Days earlier, the public learned that President Donald Trump personally owns stock in CoreCivic — and has been trading it since the first weeks of his second term.
His administration is pursuing the largest expansion of immigrant detention centers in American history.
The president holds a financial stake in a private prison company.
And that company just closed a $1.47 billion sale to the government the president runs.
The deal
CoreCivic announced that the sale closed on July 2.
The federal government purchased the 2,560-bed California City Detention Facility in California City and the 1,994-bed Otay Mesa Detention Center in San Diego, according to the company’s SEC filing and reporting by Moneywise.

Here’s the thing: CoreCivic isn’t going anywhere. The company will keep managing both facilities under its existing ICE contracts.
Taxpayers bought the buildings. The private prison company keeps the business — and says those contract terms may now be renegotiated.
CoreCivic has also confirmed it’s in ongoing talks with ICE about selling even more facilities.
Otay Mesa is not just any detention center.
It has been the subject of years of complaints over medical care and conditions, and in 2020 it became the site of the first known COVID-19 death in ICE detention.
The president’s portfolio
Trump’s 2025 financial disclosure, released roughly a week before the sale closed, revealed that he owns stock in both CoreCivic and GEO Group — the two largest private prison contractors working with ICE.

The timeline is damning.
According to the disclosure, Trump started buying GEO Group shares just ten days after his inauguration.
He first purchased CoreCivic stock in February 2025 and kept trading shares in both companies throughout the year — the same year his administration poured billions into the detention machine those companies operate.
Both companies have profited handsomely.
GEO Group’s net income exploded from $31.9 million in 2024 to $254.3 million in 2025.
CoreCivic’s full-year income jumped roughly 69 percent to $116.5 million.
Detention, under this administration, is a growth industry — and the president is an investor.
CoreCivic insists there’s nothing to see here.
A company spokesperson told Moneywise the facility valuations came through the federal government’s standard appraisal process.
But “standard process” is doing a lot of work in a transaction where the buyer’s chief executive holds stock in the seller.
A $38 billion buildout — with cracks showing
The California purchases are part of the “ICE Detention Reengineering Initiative,” a more than $38 billion federal push to expand detention capacity, with additional properties acquired in Arizona, Pennsylvania, Georgia, and Maryland.
The buildout is already faltering. In June, The New York Times reported that ICE planned to sell or transfer seven of the eleven industrial warehouses it had purchased to convert into detention sites.
The government is buying prisons faster than it can figure out what to do with them.
The human cost of the expansion
Behind every bed count is a person — and people are dying in this system at a rate not seen in a generation.
Human Rights Watch documented 52 deaths in ICE custody between Trump’s inauguration and June 4, 2026, as the detained population hit a record high of more than 71,000 people in January.
During the administration’s first year, someone died in ICE custody an average of every nine days.
Researchers writing in JAMA found that the fiscal year 2026 death rate is the highest in the 22 years studied — worse than the peak of the COVID-19 pandemic.
These are not statistics.
They are fathers found unresponsive in their bunks, a 19-year-old whose family disputes the official account of his death, an Afghan man who worked alongside the U.S. military and died less than 24 hours after being detained.
Advocates tracking every death warn that 2026 is on pace to break last year’s record toll.
Human Rights Watch found the deaths have risen far faster than the detention population itself — meaning the system isn’t just bigger, it’s deadlier.
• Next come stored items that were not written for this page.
(* ===== verification/RCLLedger.v ===== *)
(** * Validated ledgers ([RCLValidatedLedger], [app/consensus/RCLValidations.cpp])

    The ledger type rippled gives to the trie knows only its most recent
    ancestors, from the skip list stored in the ledger.  Identifiers are the
    256-bit hashes, as integers.  Ledgers that know a common ancestor satisfy
    the laws of [LedgerWindow]; ledgers further apart than their windows do
    not, and the trie then takes a descendant for an unrelated ledger. *)
From S2P Require Import Prelude LedgerTrie LedgerSupport LedgerDemo LedgerWindow.

Record RCLValidatedLedger := mkRCL {
  ledgerID_ : Z;
  ledgerSeq_ : Z;
  ancestors_ : list Z;
}.

Definition RCL_MakeGenesis : RCLValidatedLedger := mkRCL 0 0 [].

(** The constructor; [skip] is the content of the skip list entry, if the
    ledger has one: its last sequence number and the hashes. *)
Definition RCL_ctor (hash seq : Z) (skip : option (Z * list Z)) : res RCLValidatedLedger :=
  match skip with
  | Some (lastSeq, hashes) =>
      _ ← rassert (lastSeq =? u32 (seq - 1)) "sfLastLedgerSequence"; mret (mkRCL hash seq hashes)
  | None => mret (mkRCL hash seq [])
  end.

Definition minSeq (l : RCLValidatedLedger) : Z :=
  ledgerSeq_ l - Z.min (ledgerSeq_ l) (u32 (Z.of_nat (length (ancestors_ l)))).

(** [operator\[\]]; a vector index out of range would be undefined behaviour. *)
Definition RCL_ancestor (l : RCLValidatedLedger) (s : Z) : res Z :=
  if (minSeq l <=? s) && (s <=? ledgerSeq_ l) then
    if s =? ledgerSeq_ l then mret (ledgerID_ l)
    else
      let diff := u32 (ledgerSeq_ l - s) in
      runwrap (ancestors_ l !! Z.to_nat (Z.of_nat (length (ancestors_ l)) - diff)) "ancestors_"
  else mret 0.

(** The loop of [mismatch], from [curr] down. *)
Fixpoint mismatch_loop (curr : nat) (lower : Z) (a b : RCLValidatedLedger) : res Z :=
  match curr with
  | O => mret 0
  | S curr' =>
      ia ← RCL_ancestor a (Z.of_nat curr);
      ib ← RCL_ancestor b (Z.of_nat curr);
      if negb (ia =? ib) && (lower <=? Z.of_nat curr) then mismatch_loop curr' lower a b
      else mret (Z.of_nat curr)
  end.

Definition RCL_mismatch (a b : RCLValidatedLedger) : res Z :=
  let lower := Z.max (minSeq a) (minSeq b) in
  let upper := Z.min (ledgerSeq_ a) (ledgerSeq_ b) in
  curr ← mismatch_loop (Z.to_nat upper) lower a b;
  mret (if curr <? lower then 1 else u32 (curr + 1)).

(** ** Histories

    [of_history l h]: the ledger [l] has the history [h], from genesis at
    sequence number 0 on, and knows a suffix of it. *)
Record of_history (l : RCLValidatedLedger) (h : Z → Z) : Prop := {
  oh_seq : 0 ≤ ledgerSeq_ l < 2 ^ 32 - 1;
  oh_id : ledgerID_ l = h (ledgerSeq_ l);
  oh_len : Z.of_nat (length (ancestors_ l)) ≤ ledgerSeq_ l;
  oh_known i x : ancestors_ l !! i = Some x →
    x = h (ledgerSeq_ l - Z.of_nat (length (ancestors_ l)) + Z.of_nat i);
}.

(** Ledgers that agree at a sequence number agree before it. *)
Definition share_history (a b : RCLValidatedLedger) (ha hb : Z → Z) : Prop :=
  ha 0 = hb 0 ∧
  ∀ s p, 0 ≤ p ≤ s → s ≤ ledgerSeq_ a → s ≤ ledgerSeq_ b → ha s = hb s → ha p = hb p.

Lemma minSeq_eq l h :
  of_history l h → minSeq l = ledgerSeq_ l - Z.of_nat (length (ancestors_ l)).
Proof. intros [Hs _ Hl _]. unfold minSeq. rewrite u32_id by lia. lia. Qed.

Lemma RCL_ancestor_known l h s :
  of_history l h → minSeq l ≤ s ≤ ledgerSeq_ l → RCL_ancestor l s = Ok (h s).
Proof.
  intros Hh Hs. pose proof (minSeq_eq l h Hh) as Hmin. destruct Hh as [Hseq Hid Hlen Hk].
  unfold RCL_ancestor. rewrite (proj2 (Z.leb_le _ _)), (proj2 (Z.leb_le s _)) by lia. simpl.
  destruct (Z.eqb_spec s (ledgerSeq_ l)) as [->|Hne]; [by rewrite Hid|].
  rewrite u32_id by lia.
  destruct (lookup_lt_is_Some_2 (ancestors_ l)
    (Z.to_nat (Z.of_nat (length (ancestors_ l)) - (ledgerSeq_ l - s)))) as [x Hx]; [lia|].
  rewrite Hx. simpl. rewrite (Hk _ _ Hx). do 2 f_equal. lia.
Qed.

Lemma RCL_ancestor_total l h s : of_history l h → ∃ x, RCL_ancestor l s = Ok x.
Proof.
  intros Hh. destruct (decide (minSeq l ≤ s ≤ ledgerSeq_ l)) as [Hs|Hs].
  { eexists. by apply (RCL_ancestor_known l h). }
  exists 0. unfold RCL_ancestor. destruct (Z.leb_spec (minSeq l) s); [|done].
  by rewrite (proj2 (Z.leb_gt _ _)) by lia.
Qed.

(** The loop stops at the last known agreement, below the window, or at 0. *)
Lemma mismatch_loop_spec a b ha hb n :
  of_history a ha → of_history b hb →
  Z.of_nat n ≤ ledgerSeq_ a → Z.of_nat n ≤ ledgerSeq_ b →
  let lower := Z.max (minSeq a) (minSeq b) in
  ∃ c, mismatch_loop n lower a b = Ok c ∧ 0 ≤ c ≤ Z.of_nat n ∧
    (0 < c → lower ≤ c → ha c = hb c) ∧
    (∀ s, c < s ≤ Z.of_nat n → lower ≤ s → ha s ≠ hb s).
Proof.
  intros Ha Hb Hna Hnb lower. induction n as [|n IH].
  { exists 0. split_and!; [done|lia..|]. intros. lia. }
  cbn [mismatch_loop].
  destruct (RCL_ancestor_total a ha (Z.of_nat (S n)) Ha) as [x Hx].
  destruct (RCL_ancestor_total b hb (Z.of_nat (S n)) Hb) as [y Hy]. rewrite Hx, Hy. simpl.
  destruct (Z.leb_spec lower (Z.of_nat (S n))) as [Hlow|Hlow].
  - rewrite (RCL_ancestor_known a ha) in Hx by (done || lia).
    rewrite (RCL_ancestor_known b hb) in Hy by (done || lia).
    injection Hx as <-. injection Hy as <-.
    destruct (Z.eqb_spec (ha (Z.of_nat (S n))) (hb (Z.of_nat (S n)))) as [Heq|Hne]; simpl.
    + eexists. split; [reflexivity|]. split_and!; [lia..|done|]. intros. lia.
    + destruct IH as (c & -> & Hc & Hag & Hdis); [lia..|]. exists c. split_and!; [done|lia..|done|].
      intros s Hs Hls. destruct (decide (s = Z.of_nat (S n))) as [->|]; [done|]. apply Hdis; lia.
  - rewrite andb_false_r. eexists. split; [reflexivity|]. split_and!; [lia..| |]; intros; lia.
Qed.

(** ** A window of history

    [parent] and [number] are what a ledger hash determines: the hash of the
    parent and the sequence number.  The ledgers of the window are genesis and
    those that know the ancestor [h0] at sequence number [base]. *)
Section window.
Context (parent number : Z → Z) (base h0 : Z).

Record linked (l : RCLValidatedLedger) : Prop := {
  linked_range : ledgerSeq_ l < 2 ^ 32 - 1;
  linked_length : Z.of_nat (length (ancestors_ l)) < ledgerSeq_ l;
  linked_base : minSeq l ≤ base ≤ ledgerSeq_ l;
  linked_common : RCL_ancestor l base = Ok h0;
  linked_number s x :
    minSeq l ≤ s ≤ ledgerSeq_ l → RCL_ancestor l s = Ok x → number x = s;
  linked_parent s x :
    minSeq l < s ≤ ledgerSeq_ l → RCL_ancestor l s = Ok x →
    RCL_ancestor l (s - 1) = Ok (parent x);
}.

Definition in_window (l : RCLValidatedLedger) : Prop := l = RCL_MakeGenesis ∨ linked l.

(** The history the hashes determine. *)
Definition hist_of (l : RCLValidatedLedger) (s : Z) : Z :=
  if s <=? 0 then 0 else Nat.iter (Z.to_nat (ledgerSeq_ l - s)) parent (ledgerID_ l).

Lemma linked_minSeq l :
  linked l → minSeq l = ledgerSeq_ l - Z.of_nat (length (ancestors_ l)) ∧ 1 ≤ minSeq l.
Proof.
  intros [Hr Hlen _ _ _ _]. unfold minSeq. rewrite u32_id by lia. lia.
Qed.

Lemma linked_hist l s :
  linked l → minSeq l ≤ s ≤ ledgerSeq_ l → RCL_ancestor l s = Ok (hist_of l s).
Proof.
  intros Hl Hs. pose proof (linked_minSeq l Hl) as [Hmin H1]. unfold hist_of.
  rewrite (proj2 (Z.leb_gt _ _)) by lia.
  remember (Z.to_nat (ledgerSeq_ l - s)) as n eqn:Hn. revert s Hs Hn.
  induction n as [|n IH]; intros s Hs Hn.
  - assert (s = ledgerSeq_ l) as -> by lia. unfold RCL_ancestor.
    rewrite (proj2 (Z.leb_le _ _)), Z.leb_refl, Z.eqb_refl by lia. done.
  - replace s with (s + 1 - 1) by lia. simpl.
    apply (linked_parent l Hl); [lia|]. apply IH; lia.
Qed.

Lemma linked_of_history l : linked l → of_history l (hist_of l).
Proof.
  intros Hl. pose proof (linked_minSeq l Hl) as [Hmin H1].
  pose proof (linked_range l Hl). pose proof (linked_length l Hl).
  split; [lia| |lia|].
  - unfold hist_of. rewrite (proj2 (Z.leb_gt _ _)), Z.sub_diag by lia. done.
  - intros i x Hx. pose proof (lookup_lt_Some _ _ _ Hx).
    pose proof (linked_hist l (ledgerSeq_ l - Z.of_nat (length (ancestors_ l)) + Z.of_nat i) Hl)
      as Hh. specialize (Hh ltac:(lia)). unfold RCL_ancestor in Hh.
    rewrite (proj2 (Z.leb_le _ _)), (proj2 (Z.leb_le _ (ledgerSeq_ l))) in Hh by lia. simpl in Hh.
    rewrite (proj2 (Z.eqb_neq _ _)), u32_id in Hh by lia.
    replace (Z.to_nat _) with i in Hh by lia. rewrite Hx in Hh. by injection Hh.
Qed.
Resist Hate has documented ICE detention deaths and the accountability vacuum surrounding them.
Follow the money
Every dollar of that $1.47 billion is public money.
It flowed to a company whose stock sits in the president’s portfolio, to expand a detention system where the death rate has reached a 22-year high, under an initiative already shedding properties it can’t use.
There is a word for a government purchasing assets from companies its leader personally invests in and it’s not “standard process.”